* TASK DIRECTIONS *
Every line in the records below between the one holding "Lemma commit_groups gs" and the one holding "(** Of the groups", inclusive, is to be set down exactly; all other lines are to be left out.

:: DATA FOR THIS TASK

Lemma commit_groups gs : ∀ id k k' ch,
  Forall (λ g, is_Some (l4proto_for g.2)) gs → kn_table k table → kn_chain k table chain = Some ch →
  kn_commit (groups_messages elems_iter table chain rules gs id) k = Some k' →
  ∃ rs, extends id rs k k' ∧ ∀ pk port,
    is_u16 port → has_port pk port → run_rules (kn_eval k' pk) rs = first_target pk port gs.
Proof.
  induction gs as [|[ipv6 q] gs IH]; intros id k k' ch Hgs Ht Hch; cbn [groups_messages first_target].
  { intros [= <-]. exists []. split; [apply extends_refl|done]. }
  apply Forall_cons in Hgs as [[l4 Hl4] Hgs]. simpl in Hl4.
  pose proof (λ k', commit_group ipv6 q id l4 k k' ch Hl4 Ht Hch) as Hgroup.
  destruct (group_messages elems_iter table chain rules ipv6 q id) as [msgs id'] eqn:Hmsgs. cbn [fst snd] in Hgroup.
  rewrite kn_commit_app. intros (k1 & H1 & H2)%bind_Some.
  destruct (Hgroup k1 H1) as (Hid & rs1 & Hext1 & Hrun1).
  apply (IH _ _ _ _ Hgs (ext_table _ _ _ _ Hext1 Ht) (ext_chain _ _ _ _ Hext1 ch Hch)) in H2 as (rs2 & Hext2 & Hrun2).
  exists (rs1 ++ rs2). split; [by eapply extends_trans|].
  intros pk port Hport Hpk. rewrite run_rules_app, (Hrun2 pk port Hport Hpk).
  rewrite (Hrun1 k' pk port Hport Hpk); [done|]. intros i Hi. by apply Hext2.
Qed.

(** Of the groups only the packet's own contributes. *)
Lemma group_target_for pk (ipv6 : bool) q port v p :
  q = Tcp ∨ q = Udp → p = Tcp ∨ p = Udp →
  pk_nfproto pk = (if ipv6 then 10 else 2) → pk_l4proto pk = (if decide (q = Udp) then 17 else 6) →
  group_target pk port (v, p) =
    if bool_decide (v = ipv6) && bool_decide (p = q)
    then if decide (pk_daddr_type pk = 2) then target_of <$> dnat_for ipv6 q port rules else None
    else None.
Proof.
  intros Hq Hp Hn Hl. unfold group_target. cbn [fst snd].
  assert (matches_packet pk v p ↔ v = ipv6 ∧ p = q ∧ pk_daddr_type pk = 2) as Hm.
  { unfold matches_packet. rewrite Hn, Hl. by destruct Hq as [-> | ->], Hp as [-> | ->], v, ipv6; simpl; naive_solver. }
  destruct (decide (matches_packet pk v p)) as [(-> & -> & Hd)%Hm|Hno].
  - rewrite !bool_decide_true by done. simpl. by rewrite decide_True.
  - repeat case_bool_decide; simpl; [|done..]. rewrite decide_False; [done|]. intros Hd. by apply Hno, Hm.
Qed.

::::
:: DATA FOR THIS TASK

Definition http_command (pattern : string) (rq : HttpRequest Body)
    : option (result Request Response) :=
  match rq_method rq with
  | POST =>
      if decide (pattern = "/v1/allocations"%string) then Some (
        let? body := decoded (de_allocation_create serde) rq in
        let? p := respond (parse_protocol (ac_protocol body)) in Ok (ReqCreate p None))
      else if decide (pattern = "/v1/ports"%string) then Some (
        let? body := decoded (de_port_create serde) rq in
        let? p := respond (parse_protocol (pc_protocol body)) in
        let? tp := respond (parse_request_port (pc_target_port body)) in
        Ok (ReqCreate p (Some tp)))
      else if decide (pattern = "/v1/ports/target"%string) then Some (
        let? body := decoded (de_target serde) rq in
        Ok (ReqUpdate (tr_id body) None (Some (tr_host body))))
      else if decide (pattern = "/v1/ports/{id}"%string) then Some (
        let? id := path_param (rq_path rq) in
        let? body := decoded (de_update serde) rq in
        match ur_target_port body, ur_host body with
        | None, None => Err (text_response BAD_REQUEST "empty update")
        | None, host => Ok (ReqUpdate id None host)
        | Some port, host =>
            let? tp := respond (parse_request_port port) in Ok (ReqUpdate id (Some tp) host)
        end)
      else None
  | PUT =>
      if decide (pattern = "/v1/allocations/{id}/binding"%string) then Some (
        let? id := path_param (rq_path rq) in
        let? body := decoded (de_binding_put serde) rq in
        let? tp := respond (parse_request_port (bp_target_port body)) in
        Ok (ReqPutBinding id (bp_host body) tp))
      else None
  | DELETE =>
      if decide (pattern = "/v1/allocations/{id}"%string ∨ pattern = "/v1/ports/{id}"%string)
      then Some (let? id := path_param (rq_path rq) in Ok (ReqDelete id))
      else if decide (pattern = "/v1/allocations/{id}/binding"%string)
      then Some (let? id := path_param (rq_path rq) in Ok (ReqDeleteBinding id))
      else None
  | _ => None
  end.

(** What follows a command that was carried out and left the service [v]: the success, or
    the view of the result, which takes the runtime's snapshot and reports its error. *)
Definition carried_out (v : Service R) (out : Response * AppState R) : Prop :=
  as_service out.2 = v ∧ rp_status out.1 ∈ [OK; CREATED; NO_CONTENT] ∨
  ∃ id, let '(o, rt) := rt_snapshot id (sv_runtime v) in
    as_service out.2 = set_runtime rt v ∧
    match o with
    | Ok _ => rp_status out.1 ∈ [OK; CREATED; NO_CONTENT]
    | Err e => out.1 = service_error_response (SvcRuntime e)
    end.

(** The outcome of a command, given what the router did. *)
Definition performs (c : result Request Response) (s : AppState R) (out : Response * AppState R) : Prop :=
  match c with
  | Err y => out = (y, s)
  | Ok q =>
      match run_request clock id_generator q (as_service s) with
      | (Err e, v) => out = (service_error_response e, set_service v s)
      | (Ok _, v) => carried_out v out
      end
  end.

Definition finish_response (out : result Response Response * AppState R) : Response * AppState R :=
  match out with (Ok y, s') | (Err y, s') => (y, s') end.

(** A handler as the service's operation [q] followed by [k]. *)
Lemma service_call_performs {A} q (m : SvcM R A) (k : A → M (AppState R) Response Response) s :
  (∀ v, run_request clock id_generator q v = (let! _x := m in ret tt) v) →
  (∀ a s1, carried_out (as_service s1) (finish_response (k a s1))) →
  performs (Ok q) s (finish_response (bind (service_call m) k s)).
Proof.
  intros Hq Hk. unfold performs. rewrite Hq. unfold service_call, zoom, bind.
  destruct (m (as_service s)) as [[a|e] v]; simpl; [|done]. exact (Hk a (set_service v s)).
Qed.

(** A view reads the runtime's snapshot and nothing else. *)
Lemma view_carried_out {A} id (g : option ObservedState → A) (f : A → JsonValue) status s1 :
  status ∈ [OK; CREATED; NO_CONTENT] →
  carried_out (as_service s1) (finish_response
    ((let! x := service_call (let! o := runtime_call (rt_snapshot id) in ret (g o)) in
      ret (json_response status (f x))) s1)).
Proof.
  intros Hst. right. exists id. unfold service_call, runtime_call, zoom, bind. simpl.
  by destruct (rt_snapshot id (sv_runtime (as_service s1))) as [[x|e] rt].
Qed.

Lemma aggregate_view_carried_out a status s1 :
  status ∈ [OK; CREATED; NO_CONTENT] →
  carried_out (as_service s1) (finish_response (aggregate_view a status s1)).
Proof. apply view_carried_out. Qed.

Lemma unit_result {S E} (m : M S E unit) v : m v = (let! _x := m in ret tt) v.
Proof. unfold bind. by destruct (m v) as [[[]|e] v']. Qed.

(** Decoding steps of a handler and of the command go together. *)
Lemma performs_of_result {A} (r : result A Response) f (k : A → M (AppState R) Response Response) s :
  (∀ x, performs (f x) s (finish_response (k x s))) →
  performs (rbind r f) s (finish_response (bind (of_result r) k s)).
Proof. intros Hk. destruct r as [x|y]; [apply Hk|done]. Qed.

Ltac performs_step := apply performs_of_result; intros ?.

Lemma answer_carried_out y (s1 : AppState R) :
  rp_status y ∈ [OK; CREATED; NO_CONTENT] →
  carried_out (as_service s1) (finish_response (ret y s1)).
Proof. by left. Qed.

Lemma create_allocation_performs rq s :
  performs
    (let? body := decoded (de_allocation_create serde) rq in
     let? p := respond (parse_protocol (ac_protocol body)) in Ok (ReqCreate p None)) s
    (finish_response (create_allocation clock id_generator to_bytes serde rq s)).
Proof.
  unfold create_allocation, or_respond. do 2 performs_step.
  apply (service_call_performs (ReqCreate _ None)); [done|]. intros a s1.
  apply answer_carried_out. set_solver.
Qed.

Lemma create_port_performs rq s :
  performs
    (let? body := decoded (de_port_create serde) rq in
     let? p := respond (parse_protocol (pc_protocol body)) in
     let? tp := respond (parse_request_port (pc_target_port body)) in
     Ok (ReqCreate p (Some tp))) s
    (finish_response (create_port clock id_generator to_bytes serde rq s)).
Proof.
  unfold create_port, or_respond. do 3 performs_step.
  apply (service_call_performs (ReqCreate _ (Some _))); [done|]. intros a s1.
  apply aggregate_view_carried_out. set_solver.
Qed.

::::

* YOUR SOLUTION *
Lemma commit_groups gs : ∀ id k k' ch,
  Forall (λ g, is_Some (l4proto_for g.2)) gs → kn_table k table → kn_chain k table chain = Some ch →
  kn_commit (groups_messages elems_iter table chain rules gs id) k = Some k' →
  ∃ rs, extends id rs k k' ∧ ∀ pk port,
    is_u16 port → has_port pk port → run_rules (kn_eval k' pk) rs = first_target pk port gs.
Proof.
  induction gs as [|[ipv6 q] gs IH]; intros id k k' ch Hgs Ht Hch; cbn [groups_messages first_target].
  { intros [= <-]. exists []. split; [apply extends_refl|done]. }
  apply Forall_cons in Hgs as [[l4 Hl4] Hgs]. simpl in Hl4.
  pose proof (λ k', commit_group ipv6 q id l4 k k' ch Hl4 Ht Hch) as Hgroup.
  destruct (group_messages elems_iter table chain rules ipv6 q id) as [msgs id'] eqn:Hmsgs. cbn [fst snd] in Hgroup.
  rewrite kn_commit_app. intros (k1 & H1 & H2)%bind_Some.
  destruct (Hgroup k1 H1) as (Hid & rs1 & Hext1 & Hrun1).
  apply (IH _ _ _ _ Hgs (ext_table _ _ _ _ Hext1 Ht) (ext_chain _ _ _ _ Hext1 ch Hch)) in H2 as (rs2 & Hext2 & Hrun2).
  exists (rs1 ++ rs2). split; [by eapply extends_trans|].
  intros pk port Hport Hpk. rewrite run_rules_app, (Hrun2 pk port Hport Hpk).
  rewrite (Hrun1 k' pk port Hport Hpk); [done|]. intros i Hi. by apply Hext2.
Qed.

(** Of the groups only the packet's own contributes. *)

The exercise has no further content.